15 pakar hukum sepakat, apa yang telah diputuskan terhadap Irman Gusman adalah salah, karena tidak substansi.

Hal tersebut terungkap dalam diskusi akademik dan bedah buku, bertajuk “Menyibak Kebenaran” eksaminasi terhadap putusan perkara Irman Gusman.

Diskusi dihadiri langsung lima pakar hukum, satu budayawan dan penulis, berlangsung secara elegan dan membangun.

Ada pun pakar hukum sebagai pemakalah diantaranya Prof. Dr. Elwi Dahnil dari Unand, Prof. Dr. Suteki dari Undip dan mantan ketua Komisi Yudisial Prof. Dr. Erman Suparman, dalam pembahasan mengatakan ada sesuatu yang sangat prematur dalam keputusan atau vonis Irman tersebut.

Putusan kontroversial terhadap Irman Gusman pada dasarnya tidak memiliki dasar yang kuat, bahkan cenderung mengarah pada politisasi hukum.

Mestinya KPK melakukan tindakan preventif, bukan preventif, intinya pencegahan bukan penindakan.
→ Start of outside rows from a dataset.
(* ===== verification/Logger.v ===== *)
(** * The client's logger and utilities

    [telex-client/logger.c]: level filtering, the line format and [HexDump];
    [telex-client/util.c].  Text is a list of character codes; the clock and the
    result of [vfprintf] are inputs. *)
From S2P Require Import Prelude Bytes CLib.
From Stdlib Require Import String ZArith Lia List Bool.
Import ListNotations.
Open Scope Z_scope.
Open Scope list_scope.

(** ** Number formats of [printf] *)

(** Decimal digits of a non-negative number, most significant first. *)
Fixpoint dec_digits (fuel : nat) (n : Z) (acc : list Z) : list Z :=
  match fuel with
  | O => acc
  | S f => let acc := (48 + n mod 10) :: acc in
           if n / 10 =? 0 then acc else dec_digits f (n / 10) acc
  end.

(** [%u] of an [unsigned int]: at most ten digits. *)
Definition fmt_u (n : Z) : list Z := dec_digits 10 n [].

(** [%d] of an [int]. *)
Definition fmt_d (n : Z) : list Z := if n <? 0 then 45 :: fmt_u (- n) else fmt_u n.

(** One upper-case hexadecimal digit, and [%02X] of a byte. *)
Definition hex_digit (d : Z) : Z := if d <? 10 then 48 + d else 55 + d.
Definition fmt_02X (b : Z) : list Z := [hex_digit (b / 16); hex_digit (b mod 16)].

(** [%03ld] of a value below 1000. *)
Definition fmt_03 (n : Z) : list Z := [48 + n / 100; 48 + n / 10 mod 10; 48 + n mod 10].

(** ** LogLogVA *)

(** enum LogLevel *)
Definition LOG_FATAL : Z := 0.
Definition LOG_ERROR : Z := 1.
Definition LOG_WARN : Z := 2.
Definition LOG_INFO : Z := 3.
Definition LOG_DEBUG : Z := 4.
Definition LOG_TRACE : Z := 5.

Record log_state := LogState { log_output_stream : bool; log_output_level : Z }.

Definition log_level_name : list (list Z) :=
  map chars ["FATAL"; "ERROR"; "WARN "; "INFO "; "DEBUG"; "TRACE"]%string.

(** [sizeof(log_level_name)]: six pointers of eight bytes. *)
Definition sizeof_log_level_name : Z := 8 * Z.of_nat (length log_level_name).

(** What [LogLogVA] prints: [stamp] is the [strftime] text, [usec] the microseconds,
    [message] the formatted message; [None] is a read past [log_level_name]. *)
Definition LogLogVA (st : log_state) (stamp : list Z) (usec : Z) (level : Z)
           (name message : option (list Z)) : option (list Z) :=
  if log_output_stream st && (level <=? log_output_level st) then
    match (if sizeof_log_level_name <=? level then Some (chars "UNKNOWN")
           else nth_error log_level_name (Z.to_nat level)) with
    | None => None
    | Some levelName =>
        Some (stamp ++ chars "." ++ fmt_03 (usec / 1000) ++ chars " [" ++ levelName ++ chars "] " ++
              match name with Some n => n ++ chars ": " | None => [] end ++
              match message with Some m => m | None => [] end ++
              match name, message with None, None => [] | _, _ => [10] end)
    end
  else Some [].

Definition LogOutputStream (stream : bool) (st : log_state) : log_state :=
  LogState stream (log_output_level st).
Definition LogOutputLevel (level : Z) (st : log_state) : log_state :=
  LogState (log_output_stream st) level.

(** The six wrappers. *)
Definition LogFatal st stamp usec := LogLogVA st stamp usec LOG_FATAL.
Definition LogError st stamp usec := LogLogVA st stamp usec LOG_ERROR.
Definition LogWarn st stamp usec := LogLogVA st stamp usec LOG_WARN.
Definition LogInfo st stamp usec := LogLogVA st stamp usec LOG_INFO.
Definition LogDebug st stamp usec := LogLogVA st stamp usec LOG_DEBUG.
Definition LogTrace st stamp usec := LogLogVA st stamp usec LOG_TRACE.

(** ** HexDump *)

Definition printable (c : Z) : Z := if (32 <=? c) && (c <=? 126) then c else 46.

(** The characters one row of up to 16 bytes puts in the buffer: [snprintf(p, 3, ...)]
    keeps two digits and its terminator of every ["%02X "]; then padding to 17
    columns, and the printable column. *)
Definition hex_row (row : list Z) : list Z :=
  flat_map (fun b => fmt_02X b ++ [0]) row ++
  flat_map (fun _ => [32; 32; 32]) (seq 0 (17 - length row)) ++
  map printable row.

(** The rows; a newline after each but the last.  [rows] bounds their number. *)
Fixpoint hex_rows (rows : nat) (data : list Z) : list Z :=
  match rows with
  | O => []
  | S n =>
      match data with
      | [] => []
      | _ => hex_row (firstn 16 data) ++
             (if (16 <? length data)%nat then [10] else []) ++ hex_rows n (skipn 16 data)
      end
  end.

Definition hex_header (message : list Z) (len : Z) : list Z :=
  message ++ chars " (" ++ fmt_u len ++ chars " bytes)" ++ [10].

(** The buffer that [HexDump] fills, with the final terminator, and its size. *)
Definition hexdump_buffer (message data : list Z) : list Z :=
  hex_header message (Z.of_nat (length data)) ++ hex_rows (length data) data ++ [0].
Definition hexdump_bufsize (message data : list Z) : Z :=
  Z.of_nat (length message) + Z.of_nat (length data) * 5 + 70.

(** What [LogLog] reads of it, a C string. *)
Definition HexDump (message data : list Z) : list Z := cstr (hexdump_buffer message data).

(** ** util.c *)

(** [time_ms] *)
Definition time_ms (sec usec : Z) : Z := wrap 64 (sec * 1000 + usec / 1000).

(** [address_to_string]: dotted quad, colon, port, cut to [outlen - 1] characters. *)
Definition address_to_string (addr : list Z) (port : Z) (outlen : nat) : list Z :=
  let dotted := match addr with
                | [a; b; c; d] => fmt_u a ++ [46] ++ fmt_u b ++ [46] ++ fmt_u c ++ [46] ++ fmt_u d
                | _ => []
                end in
  firstn (outlen - 1) (dotted ++ [58] ++ fmt_d port).

(** ** Theorems *)

(** A message is printed exactly when a stream is set and its level does not exceed
    the output level; for the six levels the level name is always the right one. *)
Theorem log_filtering st stamp usec level name message :
  0 <= level <= LOG_TRACE ->
  exists out, LogLogVA st stamp usec level name message = Some out /\
    (out <> [] <-> log_output_stream st = true /\ level <= log_output_level st) /\
    (out <> [] -> exists rest,
       out = stamp ++ chars "." ++ fmt_03 (usec / 1000) ++ chars " [" ++
             nth (Z.to_nat level) log_level_name [] ++ rest).
Proof.
  intros Hl. unfold LogLogVA, LOG_TRACE in *.
  destruct (log_output_stream st && (level <=? log_output_level st)) eqn:E.
  - apply andb_true_iff in E as [E1 E2%Z.leb_le].
    rewrite (proj2 (Z.leb_gt sizeof_log_level_name level)) by (cbn; lia).
    rewrite (nth_error_nth' log_level_name []) by (cbn; lia).
    eexists. split; [reflexivity |]. split; [split; auto |]; intros _.
    + destruct stamp; discriminate.
    + eexists. reflexivity.
  - exists []. split; [reflexivity |]. split; [| congruence]. split; [congruence |].
    intros [E1 E2%Z.leb_le]. rewrite E1, E2 in E. discriminate.
Qed.

Lemma log_filtering_witness :
  exists out, LogLogVA (LogState true LOG_INFO) (chars "May 01") 5000 LOG_WARN None (Some (chars "x"))
    = Some out /\ out <> [].
Proof.
  destruct (log_filtering (LogState true LOG_INFO) (chars "May 01") 5000 LOG_WARN None (Some (chars "x")))
    as (out & E & H & _); [unfold LOG_WARN, LOG_TRACE; lia |].
  exists out. split; [exact E |]. apply H. split; [reflexivity | unfold LOG_WARN, LOG_INFO; cbn; lia].
Defined.

(** A level past the table is not caught: the guard compares with the size of the
    table in bytes, so levels 6 to 47 read past it. *)
Theorem log_level_guard st stamp usec level name message :
  log_output_stream st = true -> level <= log_output_level st -> 6 <= level < 48 ->
  LogLogVA st stamp usec level name message = None.
Proof.
  intros Hs Hl H. unfold LogLogVA. rewrite Hs, (proj2 (Z.leb_le _ _) Hl). cbn [andb].
  rewrite (proj2 (Z.leb_gt sizeof_log_level_name level)) by (cbn; lia).
  rewrite (proj2 (nth_error_None log_level_name (Z.to_nat level))) by (cbn; lia). reflexivity.
Qed.

Lemma log_level_guard_witness : LogLogVA (LogState true 40) [] 0 6 None None = None.
Proof. apply log_level_guard; cbn; lia || reflexivity. Defined.

(** The buffer is large enough. *)
Lemma dec_digits_length fuel n acc : (length (dec_digits fuel n acc) <= fuel + length acc)%nat.
Proof.
  revert n acc. induction fuel as [| f IH]; intros n acc; cbn [dec_digits]; [lia |].
  destruct (_ =? 0); cbn [length]; [lia |]. specialize (IH (n / 10) ((48 + n mod 10) :: acc)).
  cbn [length] in IH. lia.
Qed.

Lemma flat_map_const_length {A B} (f : A -> list B) k l :
  (forall x, length (f x) = k) -> length (flat_map f l) = (k * length l)%nat.
Proof.
  intros H. induction l as [| x l IH]; cbn [flat_map length]; [lia |].
  rewrite length_app, H, IH. lia.
Qed.

Lemma hex_row_length row : (length row <= 16)%nat -> length (hex_row row) = (51 + length row)%nat.
Proof.
  intros H. unfold hex_row. rewrite !length_app, length_map.
  rewrite (flat_map_const_length _ 3 row), (flat_map_const_length _ 3 (seq _ _)), length_seq
    by reflexivity. lia.
Qed.

Lemma hex_rows_length rows data :
  (length data <= rows)%nat -> (length (hex_rows rows data) <= 5 * length data + 48)%nat.
Proof.
  revert data. induction rows as [| n IH]; intros data H; cbn [hex_rows]; [cbn; lia |].
  destruct data as [| b data']; [cbn; lia |]. set (data := b :: data') in *.
  assert (1 <= length data)%nat as L1 by (unfold data; cbn; lia).
  rewrite !length_app, hex_row_length by (rewrite length_firstn; lia).
  pose proof (IH (skipn 16 data)) as IH'. rewrite length_skipn in IH'. rewrite length_firstn.
  destruct (Nat.ltb_spec 16 (length data)); cbn [length].
  - specialize (IH' ltac:(lia)). lia.
  - rewrite (skipn_all2 data) by lia. destruct n; cbn [hex_rows length]; lia.
Qed.

(** [HexDump] never writes past the buffer it allocated, for any message and data. *)
Theorem hexdump_in_bounds message data :
  Z.of_nat (length (hexdump_buffer message data)) <= hexdump_bufsize message data.
Proof.
  unfold hexdump_buffer, hexdump_bufsize, hex_header, fmt_u. rewrite !length_app.
  pose proof (dec_digits_length 10 (Z.of_nat (length data)) []).
  pose proof (hex_rows_length (length data) data (le_n _)). cbn [length chars map] in *.
  change (length (chars " (")) with 2%nat. change (length (chars " bytes)")) with 7%nat. lia.
Qed.

Lemma dec_digits_nz fuel n acc :
  0 <= n -> Forall (fun c => c <> 0) acc -> Forall (fun c => c <> 0) (dec_digits fuel n acc).
Proof.
  revert n acc. induction fuel as [| f IH]; intros n acc Hn Ha; cbn [dec_digits]; [exact Ha |].
  pose proof (Z.mod_pos_bound n 10 ltac:(lia)).
  destruct (_ =? 0); [| apply IH]; try (constructor; [lia | exact Ha]).
  apply Z.div_pos; lia.
Qed.

Lemma hex_digit_nz d : 0 <= d < 16 -> hex_digit d <> 0.
Proof. unfold hex_digit. destruct (Z.ltb_spec d 10); lia. Qed.

(** What [HexDump] logs stops after the first byte: [snprintf(p, 3, "%02X ")] ends
    each byte with a terminator instead of the space, so the logged string is the header
    and two digits, whatever data follows. *)
Theorem hexdump_shows_one_byte message b data :
  Forall (fun c => c <> 0) message -> is_byte b ->
  HexDump message (b :: data) = hex_header message (Z.of_nat (length (b :: data))) ++ fmt_02X b.
Proof.
  intros Hm Hb. unfold HexDump, hexdump_buffer. rewrite cstr_app.
  - f_equal. cbn [length hex_rows]. unfold hex_row. cbn [firstn flat_map].
    rewrite <- !app_assoc. unfold is_byte in Hb.
    rewrite cstr_app; [cbn [app cstr]; rewrite app_nil_r; reflexivity |].
    repeat constructor; apply hex_digit_nz; [| apply Z.mod_pos_bound; lia].
    split; [apply Z.div_pos; lia | apply Z.div_lt_upper_bound; lia].
  - unfold hex_header. rewrite !Forall_app. split; [exact Hm |]. split; [repeat constructor; discriminate |].
    split; [apply dec_digits_nz; [lia | constructor] |]. split; repeat constructor; discriminate.
Qed.

Lemma hexdump_shows_one_byte_witness :
  HexDump (chars "tag") [0xAB; 1; 2] = chars "tag (3 bytes)" ++ [10] ++ chars "AB".
Proof. apply (hexdump_shows_one_byte (chars "tag") 0xAB [1; 2]); [repeat constructor; discriminate | unfold is_byte; lia]. Defined.
(* ===== verification/Bronnect.v ===== *)
(** * The station's relay

    [station/net/bronnect.c], [bronnect.h] and [watchdog.c]: one [ConnectionState] per
    tagged flow, created when Bro connects, fed by Bro's records, and driven by
    libevent callbacks that forward between the TLS client and the service until a
    clean-up frees it.

    The model runs one connection.  Its memory can be freed, and every access goes
    through [get_st], which faults afterwards; calls to the outside are recorded in a
    trace, and their results are inputs. *)
From S2P Require Import Prelude Bytes CLib.
From Stdlib Require Import ZArith Lia List Bool.
Import ListNotations.
Open Scope Z_scope.

(** ** Data *)

(** Results of [SSL_get_error]. *)
Inductive ssl_error :=
| ERROR_NONE | ERROR_SSL | ERROR_WANT_READ | ERROR_WANT_WRITE | ERROR_WANT_X509_LOOKUP
| ERROR_SYSCALL | ERROR_ZERO_RETURN | ERROR_WANT_CONNECT | ERROR_WANT_ACCEPT.

Definition ssl_error_dec (a b : ssl_error) : {a = b} + {a <> b}.
Proof. decide equality. Defined.

Definition ssl_error_eqb (a b : ssl_error) : bool := if ssl_error_dec a b then true else false.

(** The event callbacks, and an event slot of the state: NULL, or an allocated event,
    with its callback, that is pending or not. *)
Inductive callback := Cb_telex_read | Cb_read_ready | Cb_write_ready | Cb_finish_connect | Cb_watchdog.
Inductive event := EvNull | Ev (cb : callback) (pending : bool).

Inductive ev_name := EvTelexRead | EvServiceRead | EvServiceWrite | EvClientRead | EvClientWrite | EvWatchdog.

(** [struct flow], the addresses and ports the relay uses, in network order. *)
Record flow := Flow { orig_h : Z; resp_h : Z; orig_p : Z; resp_p : Z }.

(** [struct ConnectionState] *)
Record ConnectionState := St {
  cnum : Z; telex_conn : Z; service_conn : Z; client_conn : Z; first_telex_record : Z;
  flow_state : flow;
  ev_telex_read : event; ev_service_read : event; ev_service_write : event;
  ev_client_read : event; ev_client_write : event; ev_watchdog : event;
  ssl : bool;
  client_ready_r : bool; client_ready_w : bool; service_ready_r : bool; service_ready_w : bool;
  cleanup_waiting : ssl_error; state : Z; key_port : Z;
  t_created : Z; t_last_data : Z; t_cleanup : Z; t_watchdog : Z
}.

(** Calls to the outside, in order. *)
Inductive action :=
| Close (fd : Z) | SslFree | SslShutdown | HashInsert | HashRemove
| EventAdd (e : ev_name) | EventDel (e : ev_name) | EventFree (e : ev_name)
| Unblock (f : flow) | StateFree
| FromClient (bytes : list Z) | ToService (bytes : list Z) | FromService (bytes : list Z) | ToClient (bytes : list Z)
| RawToClient (bytes : list Z)  (** the TLS record Bro captured, sent on the raw socket *)
| LogFirst (line : list Z).

Record bstats := Stats {
  active_connections : Z; total_connections : Z; up_bytes : Z; down_bytes : Z
}.

(** ** The monad *)

(** Where freed memory is read: by [pet_watchdog] after a callback's work, by [on_telex_read] after
    [setup_fake_socket], or anywhere else. *)
Inductive place := In_pet_watchdog | After_fake_socket | Elsewhere.

Inductive fault := AssertFailed | UseAfterFree (p : place) | Exited (code : Z).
Putusan terhadap Irman pengaruh dari trial by the press, sehingga tidak obyektif cendrung menyesatkan.

Irman juga tidak memiki kewenangan untuk memasukkan gula impor ke Indonesia, jadi tidak ada dasar suap didalamnya, kecuali ada kewenangannya maka masllah vonis suap.

Pemberan uang terhadap Irman oleh sesorang, dianggap pemberian hadiah atau suap merupakan hal yang salah, karena KPK harus tau dasar dari pemberian tersebut, sehingga vonis Hakim tidak salah dan memakan korban lebih banyak lagi.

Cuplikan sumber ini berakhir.